When we gathered recently for our 50th class reunion most of us were a little grayer, a little heavier, and when we posed for the class photograph those of us kneeling had a little more trouble getting back up than we did fifty years ago. My guess is there might have been a few hip and knee replacements that made kneeling down difficult in the first place, much less the getting up.

Many of the stories from our youth were relived, with embellishments encouraged. The stories always get better with age. Like the time we threw six touchdown passes in a game, pumped in a dozen three-point shots and collected fifteen rebounds, or hit for the cycle in the championship game. At least that’s how we remembered it anyway. Photographs of children and grandchildren were proudly shared, along with their own accomplishments.

After we graduated many of us went off to college, joined the military, pursued other careers, or just bummed around for a while taking a well-earned break. My life took me overseas to quite a few countries where I spent a great deal of my adult life. Many of us, myself included, lost touch with the friends we had in high school, only to reconnect years later through social media, or class reunions.

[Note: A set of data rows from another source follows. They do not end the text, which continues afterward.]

Lemma wp_ntop_loop targsize src : forall dl e buf,
  encoding targsize dl e buf -> Forall is_byte src ->
  wp (ntop_loop targsize src dl) buf
    (fun '(rest, dl') buf' => exists e', encoding targsize dl' (e ++ e') buf' /\ dl' = dl + zlen e' /\ base64 src = e' ++ base64 rest /\
       zlen rest <= 2 /\ Forall is_byte rest)
    (fun _ => targsize < dl + zlen (base64 src)).
Proof.
  induction src as [src IH] using (induction_ltof1 _ (@length Z)). unfold ltof in IH. intros dl e buf Henc Hb.
  assert (Hdone : zlen src <= 2 -> exists e', encoding targsize dl (e ++ e') buf /\ dl = dl + zlen e' /\ base64 src = e' ++ base64 src /\
    zlen src <= 2 /\ Forall is_byte src).
  { intros Hl. exists []. rewrite app_nil_r, zlen_nil. split; [done|]. split; [lia|]. split; [done|]. by split. }
  destruct src as [|a [|b [|c src]]]; [by apply wp_ret, Hdone..|].
  apply Forall_cons in Hb as [Ha [Hb [Hc Hsrc]%Forall_cons]%Forall_cons]. clear Hdone.
  destruct (group_outputs a b c Ha Hb Hc) as (x & y & z & w & G & Hx & Hy & Hz & Hw & Ex & Ey & Ez & Ew).
  pose proof (zlen_nonneg (base64 src)) as Hpos. rewrite zlen_base64_cons. cbn [ntop_loop]. cbv zeta.
  eapply wp_ntop_room; [exact Henc|lia|]. intros Hroom. destruct Henc as (Hbuf & Hdl & He).
  apply (wp_put4 buf dl (digit x) (digit y) (digit z) (digit w)); [by intros ? ? ? ? ?; eapply wp_put_digit..|lia|lia|].
  intros buf' L T. rewrite He in T. eapply wp_conseq; [apply (IH src ltac:(cbn [length]; lia) (dl + 4) (e ++ [digit x; digit y; digit z; digit w]) buf')| |].
  - split; [lia|]. split; [lia|done].
  - done.
  - intros [rest dl'] buf2 (e' & Henc' & -> & E & Hl & Hr). exists ([digit x; digit y; digit z; digit w] ++ e').
    rewrite app_assoc. split; [done|]. split; [rewrite zlen_app; change (zlen [digit x; digit y; digit z; digit w]) with 4; lia|].
    split; [cbn [base64]; by rewrite G, E, app_assoc|done].
  - intros ? H. cbn beta in H. lia.
Qed.

Lemma wp_ntop_tail targsize src dl e buf :
  encoding targsize dl e buf -> Forall is_byte src -> zlen src <= 2 ->
  wp (ntop_tail targsize src dl) buf (fun n buf' => n = dl + zlen (base64 src) /\ encoding targsize n (e ++ base64 src) buf')
    (fun _ => targsize < dl + zlen (base64 src)).
Proof.
  intros Henc Hb Hl. unfold ntop_tail. destruct src as [|a src].
  { cbn [zlen length Z.of_nat Z.eqb negb]. apply wp_ret. cbn [base64]. by rewrite app_nil_r, zlen_nil, Z.add_0_r. }
  assert (Hshape : exists b three pad, (src = [] \/ src = [b]) /\ is_byte b /\ base64 (a :: src) = three ++ [pad; Pad64] /\
    nth 1 (a :: src) 0 = b /\ nth 2 (a :: src) 0 = 0 /\ three = ztake 2 (group (be_val [a; b; 0])) /\
    pad = if zlen (a :: src) =? 1 then Pad64 else nth 2 (group (be_val [a; b; 0])) 0).
  { destruct src as [|b [|c src]].
    - exists 0, (ztake 2 (group (be_val [a; 0; 0]))), Pad64. split; [by left|done].
    - exists b, (ztake 2 (group (be_val [a; b; 0]))), (nth 2 (group (be_val [a; b; 0])) 0). apply Forall_cons in Hb as [_ [Hb _]%Forall_cons]. split; [by right|done].
    - rewrite !zlen_cons in Hl. pose proof (zlen_nonneg src). lia. }
  destruct Hshape as (b & three & pad & _ & Hbb & E64 & E1 & E2 & Et & Ep).
  rewrite (proj2 (Z.eqb_neq (zlen (a :: src)) 0)) by (rewrite zlen_cons; pose proof (zlen_nonneg src); lia). cbn [negb]. cbv zeta.
  rewrite E1, E2. change (nth 0 (a :: src) 0) with a. apply Forall_cons in Hb as [Ha _].
  destruct (group_outputs a b 0 Ha Hbb ltac:(done)) as (x & y & z & w & G & Hx & Hy & Hz & Hw & Ex & Ey & Ez & Ew).
  rewrite G in *. change (ztake 2 [digit x; digit y; digit z; digit w]) with [digit x; digit y] in Et. cbn [nth] in Ep. subst three.
  assert (L64 : zlen (base64 (a :: src)) = 4) by (by rewrite E64). rewrite L64.
  eapply wp_ntop_room; [exact Henc|lia|]. intros Hroom. destruct Henc as (Hbuf & Hdl & He).
  apply (wp_put4 buf dl (digit x) (digit y) pad Pad64); [by intros ? ? ? ? ?; eapply wp_put_digit..| |by intros ? ? ? ? ?; apply wp_put|lia|lia|].
  - intros b0 Q0 E0 H0 HQ0. rewrite Ep in HQ0. destruct (zlen (a :: src) =? 1); [by apply wp_put|by eapply wp_put_digit].
  - intros buf' L T. apply wp_ret. split; [done|]. split; [lia|]. split; [lia|]. rewrite T, He, E64. done.
Qed.

Lemma wp_ntop src targsize buf :
  Forall is_byte src -> targsize <= zlen buf < 2 ^ 63 -> 0 <= targsize ->
  wp (b64_ntop src targsize) buf
    (fun n buf' => n = zlen (base64 src) /\ n < targsize /\ ztake (n + 1) buf' = base64 src ++ [0])
    (fun _ => targsize <= zlen (base64 src)).
Proof.
  intros Hsrc Hbuf Htar. unfold b64_ntop. apply wp_bind.
  eapply wp_conseq; [apply (wp_ntop_loop targsize src 0 [] buf); [split; [done|]; split; [lia|done]|done]| |intros ? H; cbn beta in H; lia].
  intros [rest dl] b1 (e' & Henc & -> & E & Hl & Hr). rewrite app_nil_l, Z.add_0_l in *. apply wp_bind.
  assert (El : zlen (base64 src) = zlen e' + zlen (base64 rest)) by (by rewrite E, zlen_app).
  eapply wp_conseq; [by apply (wp_ntop_tail targsize rest (zlen e') e' b1)| |intros ? H; cbn beta in H; lia].
  intros n b2 (-> & Hb2 & Hn & Ht). rewrite <- El, <- E in *.
  apply wp_bind, wp_check; intros H; [apply negb_true_iff, Z.leb_gt in H|apply negb_false_iff, Z.leb_le in H; done].
  apply wp_bind, wp_put; [lia|]. intros b3 L3 T3. apply wp_ret. split; [done|]. split; [done|]. by rewrite T3, Ht.
Qed.

(** ** The theorems *)

(** b64_ntop writes the encoding of RFC 1521 and a NUL, and fails exactly when there
    is no room for them; nothing outside the target is written. *)
Theorem b64_ntop_correct src targsize buf :
  Forall is_byte src -> 0 <= targsize <= zlen buf -> zlen buf < 2 ^ 63 ->
  match b64_ntop src targsize buf with
  | Ret n buf' => n = zlen (base64 src) /\ n < targsize /\ ztake (n + 1) buf' = base64 src ++ [0]
  | Fail _ => targsize <= zlen (base64 src)
  | UB => False
  end.
Proof. intros Hsrc Htar Hbuf. apply (wp_ntop src targsize buf); [done|lia|lia]. Qed.

Lemma b64_ntop_correct_witness :
  b64_ntop [77; 97; 110; 33] 9 (zrep 9 7) = Ret 8 [84; 87; 70; 117; 73; 81; 61; 61; 0] /\
  match b64_ntop [77; 97; 110; 33] 8 (zrep 9 7) with
  | Ret n buf' => n = zlen (base64 [77; 97; 110; 33]) /\ n < 8 /\ ztake (n + 1) buf' = base64 [77; 97; 110; 33] ++ [0]
  | Fail _ => 8 <= zlen (base64 [77; 97; 110; 33])
  | UB => False
  end.
Proof.
  split; [vm_compute; reflexivity|].
  apply (b64_ntop_correct [77; 97; 110; 33] 8 (zrep 9 7)); [by apply (bool_decide_unpack _)|by vm_compute|by vm_compute].
Defined.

After all of these years though there is one constant that we all seemed to still share. The appreciation for growing up in small town America. I think America was just a little bit better place back then. Certainly there were things that needed to be fixed. Small town America just like our country as a whole is a work in progress. Racial bigotry did exist and had to be overcome. Though in Wentzville we all seemed to get along pretty well, considering the times in which we were living.

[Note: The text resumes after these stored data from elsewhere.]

(** From the choice of the partition element to the lengths [r] and [s] of
    the two parts that are left to sort. *)
Definition partition (a n : Z) : M (array A) (Z * Z) :=
  pm ← choose_pivot a n;
  SWAP a pm;;
  '(pa, pb, pc, pd) ← partition_loop (Z.to_nat n) a n (a + 1) (a + 1) (a + (n - 1)) (a + (n - 1));
  let pn := a + n in
  let r := if pa - a <? pb - pa then pa - a else pb - pa in
  vecswap a (pb - r) (Z.to_nat r);;
  let r := if pd - pc <? pn - pd - 1 then pd - pc else pn - pd - 1 in
  vecswap pb (pn - r) (Z.to_nat r);;
  mret (pb - pa, pd - pc).

(** The body of introsort from the label [loop], with [rec] for its
    recursive calls. *)
Fixpoint introsort_loop (rec : Z -> Z -> Z -> M (array A) unit) (fuel : nat) (es a n maxdepth : Z) :
  M (array A) unit :=
  match fuel with
  | O => ub
  | S fuel =>
      if n <? 7 then insertion_loop (Z.to_nat n) a n (a + 1)
      else
        sorted ← (if maxdepth =? 0 then try (heapsort a n es) else mret None);
        match sorted with
        | Some _ => mret tt
        | None =>
            let maxdepth := u64 (maxdepth - 1) in
            '(r, s) ← partition a n;
            let pn := a + n in
            if r <? s then
              if 1 <? s then
                (if 1 <? r then rec a r maxdepth else mret tt);;
                introsort_loop rec fuel es (pn - s) s maxdepth
              else mret tt
            else
              if 1 <? r then
                (if 1 <? s then rec (pn - s) s maxdepth else mret tt);;
                introsort_loop rec fuel es a r maxdepth
              else mret tt
        end
  end.

Fixpoint introsort (stack : nat) (es a n maxdepth : Z) : M (array A) unit :=
  match stack with
  | O => ub
  | S stack => introsort_loop (introsort stack es) (S (Z.to_nat n)) es a n maxdepth
  end.

(** [for (i = n; i > 0; i >>= 1) maxdepth++;] *)
Fixpoint depth_loop (fuel : nat) (i maxdepth : Z) : Z :=
  match fuel with
  | O => maxdepth
  | S fuel => if 0 <? i then depth_loop fuel (Z.shiftr i 1) (maxdepth + 1) else maxdepth
  end.

Definition qsort (a n es : Z) : M (array A) unit :=
  let maxdepth := depth_loop 64 n 0 * 2 in
  introsort (S (Z.to_nat (Z.log2 n))) es a n maxdepth.
End sort.

(** ** swapfunc *)

Inductive swaptype : Type :=
  | SWAPTYPE_BYTEV
  | SWAPTYPE_INTV
  | SWAPTYPE_LONGV
  | SWAPTYPE_INT
  | SWAPTYPE_LONG.

(** [sizeof(int)] and [sizeof(long)] on LP64. *)
Definition sizeof_int : Z := 4.
Definition sizeof_long : Z := 8.

Definition TYPE_ALIGNED (size a es : Z) : bool := (a mod size =? 0) && (es mod size =? 0).

(** The choice qsort makes for an array at address [a]. *)
Definition choose_swaptype (a es : Z) : swaptype :=
  if TYPE_ALIGNED sizeof_long a es then
    if es =? sizeof_long then SWAPTYPE_LONG else SWAPTYPE_LONGV
  else if negb (sizeof_int =? sizeof_long) && TYPE_ALIGNED sizeof_int a es then
    if es =? sizeof_int then SWAPTYPE_INT else SWAPTYPE_INTV
  else SWAPTYPE_BYTEV.

(** The do loop of swapcode for a type of [w] octets: [mem] holds the
    octets and [pi], [pj] are offsets in it. *)
Definition octets (p n : Z) : M (list Z) (list Z) := fun mem => valid (octets_at (zdrop p mem) n) mem.
Definition put_octets (p : Z) (bs : list Z) : M (list Z) unit := fun mem =>
  match zwrite mem p bs with Some mem' => Ret tt mem' | None => UB end.
Fixpoint swapcode_loop (fuel : nat) (w pi pj i : Z) : M (list Z) unit :=
  match fuel with
  | O => ub
  | S fuel =>
      t ← octets pi w;
      u ← octets pj w;
      put_octets pi u;;
      put_octets pj t;;
      let i := u64 (i - 1) in
      if 0 <? i then swapcode_loop fuel w (pi + w) (pj + w) i else mret tt
  end.
Definition swapcode (w parmi parmj n : Z) : M (list Z) unit :=
  swapcode_loop (Z.to_nat n) w parmi parmj (n / w).

Definition swapfunc (a b n : Z) (ty : swaptype) : M (list Z) unit :=
  match ty with
  | SWAPTYPE_INT | SWAPTYPE_INTV => swapcode sizeof_int a b n
  | SWAPTYPE_LONG | SWAPTYPE_LONGV => swapcode sizeof_long a b n
  | SWAPTYPE_BYTEV => swapcode 1 a b n
  end.

(** The macros [swap] and [vecswap]. *)
Definition swap (ty : swaptype) (es a b : Z) : M (list Z) unit :=
  match ty with
  | SWAPTYPE_INT =>
      t ← octets a sizeof_int; u ← octets b sizeof_int; put_octets a u;; put_octets b t
  | SWAPTYPE_LONG =>
      t ← octets a sizeof_long; u ← octets b sizeof_long; put_octets a u;; put_octets b t
  | _ => swapfunc a b es ty
  end.
Definition vecswap_octets (ty : swaptype) (a b n : Z) : M (list Z) unit :=
  if 0 <? n then swapfunc a b n ty else mret tt.

#[local] Ltac Zify.zify_post_hook ::= Z.to_euclidean_division_equations.

(** * Arrays as functions of the index *)

Section views.
Context {A : Type} (d : A).
Implicit Types (l k : list A) (i j : Z).

Definition at_ (l : list A) (i : Z) : A := default d (l !! Z.to_nat i).
Definition upd (l : list A) (i : Z) (x : A) : list A := <[Z.to_nat i := x]> l.
Definition swapped (l : list A) (i j : Z) : list A := upd (upd l i (at_ l j)) j (at_ l i).

Lemma zget_at l i : 0 <= i < zlen l -> zget l i = Some (at_ l i).
Proof.
  intros Hi. destruct (zget_Some l i Hi) as [x Hx]. rewrite Hx. unfold at_.
  unfold zget in Hx. rewrite (proj2 (Z.leb_le _ _)) in Hx by lia. by rewrite Hx.
Qed.

Lemma zlen_upd l i x : zlen (upd l i x) = zlen l.
Proof. unfold upd, zlen. by rewrite length_insert. Qed.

Certainly there were deep-seated, hidden prejudices then as there are now. But addressing those issues I think is easier in small town America. Much less yelling, and a lot more talking and resolving problems than in the big cities.  The federal government could learn a lot by listening to the people from small towns.  We can actually find solutions to the problems that bedevil the state houses or Washington.  Differences can be put aside and solutions found.  It’s easier to resolve problems when you’re not screaming at each other.  Small town people might disagree, conversations might even become heated at times.  But when you live in a small town you still view your opponent on issues as friends and neighbors, even if you disagree.  It’s a whole lot easier working out a solution and putting anger aside when you don’t view your opponents as ‘the enemy’.  

Those of us who gathered recently to celebrate our fiftieth high school reunion came together in friendship. Any differences or hard feelings from a decades old slight were long forgotten.

Together we’ll always be the Wentzville Indians, at least political correctness hasn’t ruined that just yet. And for all of us Wentzville will always be our hometown, no matter how many miles or years may separate us.